# Stored items

(** With the column list [oclcColumns] a row is projected exactly when it
    has at least 14 cells, and its record has no [Tind]: the identifier
    [OCLC] is cell 7 and the title cell 8.  With [tindColumns] a row needs
    15 cells; [Tind] is cell 5, [OCLC] cell 6 and the title cell 9.  Cells
    beyond the column list are not read. *)
Theorem column_lists_of_main (row : list string) :
  (is_Some (RowToRecord oclcColumns row) <-> (14 <= length row)%nat)
  /\ (is_Some (RowToRecord tindColumns row) <-> (15 <= length row)%nat)
  /\ (forall r, RowToRecord oclcColumns row = Some r ->
        Tind r = "" /\ row !! 7%nat = Some (OCLC r) /\ row !! 8%nat = Some (Title r)
        /\ RowToRecord oclcColumns (take 14 row) = Some r)
  /\ (forall r, RowToRecord tindColumns row = Some r ->
        row !! 5%nat = Some (Tind r) /\ row !! 6%nat = Some (OCLC r)
        /\ row !! 9%nat = Some (Title r)
        /\ RowToRecord tindColumns (take 15 row) = Some r).
Proof.
  assert (Hneed : forall cols n,
            (forall i c, cols !! i = Some c -> is_Some (columnField c)) ->
            length cols = S n ->
            (is_Some (RowToRecord cols row) <-> (S n <= length row)%nat)).
  { intros cols n Hall Hlen. split.
    - intros [r E].
      pose proof (RowToRecord_from_returns _ _ 0%nat newRecord r E) as Hs.
      destruct (lookup_lt_is_Some_2 cols n) as [c Hc]; [lia|].
      specialize (Hs n c Hc (Hall n c Hc)). lia.
    - intros Hle. apply RowToRecord_long_row. lia. }
  assert (Hao : forall i c, oclcColumns !! i = Some c -> is_Some (columnField c)).
  { intros i c Hi. do 14 (destruct i as [|i]; [injection Hi as <-; by eexists|]).
    done. }
  assert (Hat : forall i c, tindColumns !! i = Some c -> is_Some (columnField c)).
  { intros i c Hi. do 15 (destruct i as [|i]; [injection Hi as <-; by eexists|]).
    done. }
  assert (Hcell : forall (i : nat) (x : string),
            (i < length row)%nat -> default "" (row !! i) = x -> row !! i = Some x).
  { intros i x Hi Hx. destruct (lookup_lt_is_Some_2 row i Hi) as [y Hy].
    rewrite Hy in Hx |- *. simpl in Hx. by rewrite Hx. }
  assert (Htake : forall cols n r,
            length cols = n -> RowToRecord cols row = Some r ->
            (n <= length row)%nat -> RowToRecord cols (take n row) = Some r).
  { intros cols n r Hlen E Hle.
    destruct (RowToRecord_long_row cols (take n row)) as [r' E'].
    { rewrite length_take. lia. }
    rewrite E'. f_equal. apply record_ext.
    - intros f. rewrite (RowToRecord_fields _ _ _ E f), (RowToRecord_fields _ _ _ E' f).
      destruct (lastColumn f 0 cols) as [i|] eqn:Hl; [|done].
      assert (Hi : (i < n)%nat).
      { clear -Hl Hlen. subst n. 
        assert (Hg : forall cs k j, lastColumn f k cs = Some j ->
                       (j < k + length cs)%nat).
        { induction cs as [|c cs IH]; intros k j Hj; [done|]. simpl in Hj.
          destruct (lastColumn f (S k) cs) as [j'|] eqn:Hj'.
          - injection Hj as <-. specialize (IH _ _ Hj'). simpl. lia.
          - destruct (columnField c) as [g|]; [|done].
            destruct (field_eqb f g); [|done]. injection Hj as <-. simpl. lia. }
        exact (Hg cols 0%nat i Hl). }
      by rewrite lookup_take_lt.
    - pose proof (RowToRecord_from_returns _ _ 0%nat newRecord r E) as Hs.
      destruct (RowToRecord_from_slots cols row 0 newRecord Hs) as (x & Ex & Hx & _).
      unfold RowToRecord in E. rewrite E in Ex. injection Ex as <-.
      pose proof (RowToRecord_from_returns _ _ 0%nat newRecord r' E') as Hs'.
      destruct (RowToRecord_from_slots cols (take n row) 0 newRecord Hs')
        as (x' & Ex' & Hx' & _).
      unfold RowToRecord in E'. rewrite E' in Ex'. injection Ex' as <-.
      by rewrite Hx, Hx'. }
  split; [exact (Hneed oclcColumns 13%nat Hao eq_refl)|].
  split; [exact (Hneed tindColumns 14%nat Hat eq_refl)|]. split.
  - intros r E.
    assert (Hle : (14 <= length row)%nat)
      by (apply (Hneed oclcColumns 13%nat Hao eq_refl); by exists r).
    pose proof (RowToRecord_fields _ _ _ E) as Hf.
    split; [exact (Hf FTind)|]. split; [|split].
    + apply Hcell; [lia|]. symmetry. exact (Hf FOCLC).
    + apply Hcell; [lia|]. symmetry. exact (Hf FTitle).
    + by apply Htake.
  - intros r E.
    assert (Hle : (15 <= length row)%nat)
      by (apply (Hneed tindColumns 14%nat Hat eq_refl); by exists r).
    pose proof (RowToRecord_fields _ _ _ E) as Hf.
    split; [|split; [|split]].
    + apply Hcell; [lia|]. symmetry. exact (Hf FTind).
    + apply Hcell; [lia|]. symmetry. exact (Hf FOCLC).
    + apply Hcell; [lia|]. symmetry. exact (Hf FTitle).
    + by apply Htake.
Qed.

# REQUIRED WORK
With nothing omitted, set down all of the records again.

# REPLY
(** With the column list [oclcColumns] a row is projected exactly when it
    has at least 14 cells, and its record has no [Tind]: the identifier
    [OCLC] is cell 7 and the title cell 8.  With [tindColumns] a row needs
    15 cells; [Tind] is cell 5, [OCLC] cell 6 and the title cell 9.  Cells
    beyond the column list are not read. *)
Theorem column_lists_of_main (row : list string) :
  (is_Some (RowToRecord oclcColumns row) <-> (14 <= length row)%nat)
  /\ (is_Some (RowToRecord tindColumns row) <-> (15 <= length row)%nat)
  /\ (forall r, RowToRecord oclcColumns row = Some r ->
        Tind r = "" /\ row !! 7%nat = Some (OCLC r) /\ row !! 8%nat = Some (Title r)
        /\ RowToRecord oclcColumns (take 14 row) = Some r)
  /\ (forall r, RowToRecord tindColumns row = Some r ->
        row !! 5%nat = Some (Tind r) /\ row !! 6%nat = Some (OCLC r)
        /\ row !! 9%nat = Some (Title r)
        /\ RowToRecord tindColumns (take 15 row) = Some r).
Proof.
  assert (Hneed : forall cols n,
            (forall i c, cols !! i = Some c -> is_Some (columnField c)) ->
            length cols = S n ->
            (is_Some (RowToRecord cols row) <-> (S n <= length row)%nat)).
  { intros cols n Hall Hlen. split.
    - intros [r E].
      pose proof (RowToRecord_from_returns _ _ 0%nat newRecord r E) as Hs.
      destruct (lookup_lt_is_Some_2 cols n) as [c Hc]; [lia|].
      specialize (Hs n c Hc (Hall n c Hc)). lia.
    - intros Hle. apply RowToRecord_long_row. lia. }
  assert (Hao : forall i c, oclcColumns !! i = Some c -> is_Some (columnField c)).
  { intros i c Hi. do 14 (destruct i as [|i]; [injection Hi as <-; by eexists|]).
    done. }
  assert (Hat : forall i c, tindColumns !! i = Some c -> is_Some (columnField c)).
  { intros i c Hi. do 15 (destruct i as [|i]; [injection Hi as <-; by eexists|]).
    done. }
  assert (Hcell : forall (i : nat) (x : string),
            (i < length row)%nat -> default "" (row !! i) = x -> row !! i = Some x).
  { intros i x Hi Hx. destruct (lookup_lt_is_Some_2 row i Hi) as [y Hy].
    rewrite Hy in Hx |- *. simpl in Hx. by rewrite Hx. }
  assert (Htake : forall cols n r,
            length cols = n -> RowToRecord cols row = Some r ->
            (n <= length row)%nat -> RowToRecord cols (take n row) = Some r).
  { intros cols n r Hlen E Hle.
    destruct (RowToRecord_long_row cols (take n row)) as [r' E'].
    { rewrite length_take. lia. }
    rewrite E'. f_equal. apply record_ext.
    - intros f. rewrite (RowToRecord_fields _ _ _ E f), (RowToRecord_fields _ _ _ E' f).
      destruct (lastColumn f 0 cols) as [i|] eqn:Hl; [|done].
      assert (Hi : (i < n)%nat).
      { clear -Hl Hlen. subst n. 
        assert (Hg : forall cs k j, lastColumn f k cs = Some j ->
                       (j < k + length cs)%nat).
        { induction cs as [|c cs IH]; intros k j Hj; [done|]. simpl in Hj.
          destruct (lastColumn f (S k) cs) as [j'|] eqn:Hj'.
          - injection Hj as <-. specialize (IH _ _ Hj'). simpl. lia.
          - destruct (columnField c) as [g|]; [|done].
            destruct (field_eqb f g); [|done]. injection Hj as <-. simpl. lia. }
        exact (Hg cols 0%nat i Hl). }
      by rewrite lookup_take_lt.
    - pose proof (RowToRecord_from_returns _ _ 0%nat newRecord r E) as Hs.
      destruct (RowToRecord_from_slots cols row 0 newRecord Hs) as (x & Ex & Hx & _).
      unfold RowToRecord in E. rewrite E in Ex. injection Ex as <-.
      pose proof (RowToRecord_from_returns _ _ 0%nat newRecord r' E') as Hs'.
      destruct (RowToRecord_from_slots cols (take n row) 0 newRecord Hs')
        as (x' & Ex' & Hx' & _).
      unfold RowToRecord in E'. rewrite E' in Ex'. injection Ex' as <-.
      by rewrite Hx, Hx'. }
  split; [exact (Hneed oclcColumns 13%nat Hao eq_refl)|].
  split; [exact (Hneed tindColumns 14%nat Hat eq_refl)|]. split.
  - intros r E.
    assert (Hle : (14 <= length row)%nat)
      by (apply (Hneed oclcColumns 13%nat Hao eq_refl); by exists r).
    pose proof (RowToRecord_fields _ _ _ E) as Hf.
    split; [exact (Hf FTind)|]. split; [|split].
    + apply Hcell; [lia|]. symmetry. exact (Hf FOCLC).
    + apply Hcell; [lia|]. symmetry. exact (Hf FTitle).
    + by apply Htake.
  - intros r E.
    assert (Hle : (15 <= length row)%nat)
      by (apply (Hneed tindColumns 14%nat Hat eq_refl); by exists r).
    pose proof (RowToRecord_fields _ _ _ E) as Hf.
    split; [|split; [|split]].
    + apply Hcell; [lia|]. symmetry. exact (Hf FTind).
    + apply Hcell; [lia|]. symmetry. exact (Hf FOCLC).
    + apply Hcell; [lia|]. symmetry. exact (Hf FTitle).
    + by apply Htake.
Qed.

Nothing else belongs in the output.